**DATA TO PROCESS**:
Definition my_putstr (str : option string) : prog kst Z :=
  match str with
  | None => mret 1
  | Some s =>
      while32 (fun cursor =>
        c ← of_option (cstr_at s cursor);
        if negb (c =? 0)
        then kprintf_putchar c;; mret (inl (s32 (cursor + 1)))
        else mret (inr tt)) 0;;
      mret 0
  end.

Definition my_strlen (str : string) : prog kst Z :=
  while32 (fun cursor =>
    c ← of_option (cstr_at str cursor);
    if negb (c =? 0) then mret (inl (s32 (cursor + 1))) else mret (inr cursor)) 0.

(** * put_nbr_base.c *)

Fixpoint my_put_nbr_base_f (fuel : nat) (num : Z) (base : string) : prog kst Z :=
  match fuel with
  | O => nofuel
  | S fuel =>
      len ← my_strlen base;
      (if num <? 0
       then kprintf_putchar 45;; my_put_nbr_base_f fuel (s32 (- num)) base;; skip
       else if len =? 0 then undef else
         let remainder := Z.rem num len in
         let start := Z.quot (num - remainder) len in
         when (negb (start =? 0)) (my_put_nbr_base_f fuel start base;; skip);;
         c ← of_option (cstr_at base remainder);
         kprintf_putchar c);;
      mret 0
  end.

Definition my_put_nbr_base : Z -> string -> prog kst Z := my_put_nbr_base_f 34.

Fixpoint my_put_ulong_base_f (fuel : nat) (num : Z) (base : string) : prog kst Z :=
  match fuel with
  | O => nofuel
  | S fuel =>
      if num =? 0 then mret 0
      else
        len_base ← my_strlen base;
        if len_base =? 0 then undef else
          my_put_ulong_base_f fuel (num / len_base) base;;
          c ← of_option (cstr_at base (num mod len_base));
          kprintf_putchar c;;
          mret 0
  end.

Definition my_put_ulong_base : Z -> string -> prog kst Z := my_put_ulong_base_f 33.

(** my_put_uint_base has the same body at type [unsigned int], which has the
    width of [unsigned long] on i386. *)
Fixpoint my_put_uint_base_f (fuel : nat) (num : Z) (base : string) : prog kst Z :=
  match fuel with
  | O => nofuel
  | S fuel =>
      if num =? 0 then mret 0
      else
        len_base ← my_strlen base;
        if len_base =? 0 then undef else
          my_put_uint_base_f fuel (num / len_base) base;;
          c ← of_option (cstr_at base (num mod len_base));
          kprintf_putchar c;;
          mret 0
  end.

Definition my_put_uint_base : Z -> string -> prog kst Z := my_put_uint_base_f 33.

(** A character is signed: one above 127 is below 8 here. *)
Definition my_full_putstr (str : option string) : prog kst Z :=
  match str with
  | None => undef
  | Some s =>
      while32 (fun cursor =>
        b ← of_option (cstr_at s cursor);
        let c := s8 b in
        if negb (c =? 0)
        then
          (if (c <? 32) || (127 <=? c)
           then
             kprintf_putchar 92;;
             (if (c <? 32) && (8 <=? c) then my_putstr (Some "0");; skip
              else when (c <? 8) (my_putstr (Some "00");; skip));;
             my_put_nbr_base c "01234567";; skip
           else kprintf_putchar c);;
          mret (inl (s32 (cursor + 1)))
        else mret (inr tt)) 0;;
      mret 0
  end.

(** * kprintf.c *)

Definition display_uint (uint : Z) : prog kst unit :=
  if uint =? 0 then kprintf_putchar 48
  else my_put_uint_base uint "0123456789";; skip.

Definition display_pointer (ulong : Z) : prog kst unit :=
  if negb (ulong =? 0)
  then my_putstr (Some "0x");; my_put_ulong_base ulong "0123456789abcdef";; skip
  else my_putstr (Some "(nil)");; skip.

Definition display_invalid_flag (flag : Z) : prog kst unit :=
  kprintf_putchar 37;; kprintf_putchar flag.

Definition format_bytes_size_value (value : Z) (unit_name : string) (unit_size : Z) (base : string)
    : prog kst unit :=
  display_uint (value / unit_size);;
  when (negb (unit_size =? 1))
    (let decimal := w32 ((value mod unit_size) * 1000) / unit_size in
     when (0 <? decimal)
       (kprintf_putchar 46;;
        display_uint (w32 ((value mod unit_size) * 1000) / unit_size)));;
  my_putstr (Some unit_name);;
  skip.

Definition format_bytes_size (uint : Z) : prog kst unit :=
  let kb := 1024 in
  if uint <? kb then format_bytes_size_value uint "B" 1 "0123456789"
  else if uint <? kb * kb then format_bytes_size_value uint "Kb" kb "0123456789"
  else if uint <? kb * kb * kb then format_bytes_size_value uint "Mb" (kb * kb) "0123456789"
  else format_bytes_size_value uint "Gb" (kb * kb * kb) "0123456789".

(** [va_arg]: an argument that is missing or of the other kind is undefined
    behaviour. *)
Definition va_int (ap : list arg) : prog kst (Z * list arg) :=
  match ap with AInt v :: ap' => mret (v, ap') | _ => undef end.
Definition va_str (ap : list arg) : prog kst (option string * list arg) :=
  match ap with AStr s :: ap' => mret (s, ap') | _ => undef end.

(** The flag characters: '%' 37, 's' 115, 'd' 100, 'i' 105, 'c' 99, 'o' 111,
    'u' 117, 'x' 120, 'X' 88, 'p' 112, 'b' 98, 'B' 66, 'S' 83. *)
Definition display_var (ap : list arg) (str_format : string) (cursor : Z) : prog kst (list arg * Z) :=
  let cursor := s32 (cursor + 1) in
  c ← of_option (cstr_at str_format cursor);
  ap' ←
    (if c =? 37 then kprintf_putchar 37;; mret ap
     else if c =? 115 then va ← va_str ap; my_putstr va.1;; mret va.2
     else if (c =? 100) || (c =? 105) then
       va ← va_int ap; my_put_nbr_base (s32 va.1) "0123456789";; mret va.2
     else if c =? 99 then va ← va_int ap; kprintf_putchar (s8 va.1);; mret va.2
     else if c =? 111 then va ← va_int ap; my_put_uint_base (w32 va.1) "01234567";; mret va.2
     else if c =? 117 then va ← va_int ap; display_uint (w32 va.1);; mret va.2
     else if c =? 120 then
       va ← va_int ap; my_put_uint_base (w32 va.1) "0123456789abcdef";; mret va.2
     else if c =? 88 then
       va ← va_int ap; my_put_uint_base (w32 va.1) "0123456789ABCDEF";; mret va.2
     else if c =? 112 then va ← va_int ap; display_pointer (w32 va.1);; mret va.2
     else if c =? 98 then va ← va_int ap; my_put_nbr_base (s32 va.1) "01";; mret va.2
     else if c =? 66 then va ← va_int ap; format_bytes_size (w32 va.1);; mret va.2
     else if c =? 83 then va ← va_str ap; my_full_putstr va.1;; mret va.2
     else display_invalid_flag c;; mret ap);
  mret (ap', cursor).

**TASK DIRECTIONS**: Give back, unchanged, the run of lines in the listing above that begins at the line containing "let start := Z.quot" and ends at the line containing "Definition my_put_nbr_base : Z", both included.

**REPLY**:
         let start := Z.quot (num - remainder) len in
         when (negb (start =? 0)) (my_put_nbr_base_f fuel start base;; skip);;
         c ← of_option (cstr_at base remainder);
         kprintf_putchar c);;
      mret 0
  end.

Definition my_put_nbr_base : Z -> string -> prog kst Z := my_put_nbr_base_f 34.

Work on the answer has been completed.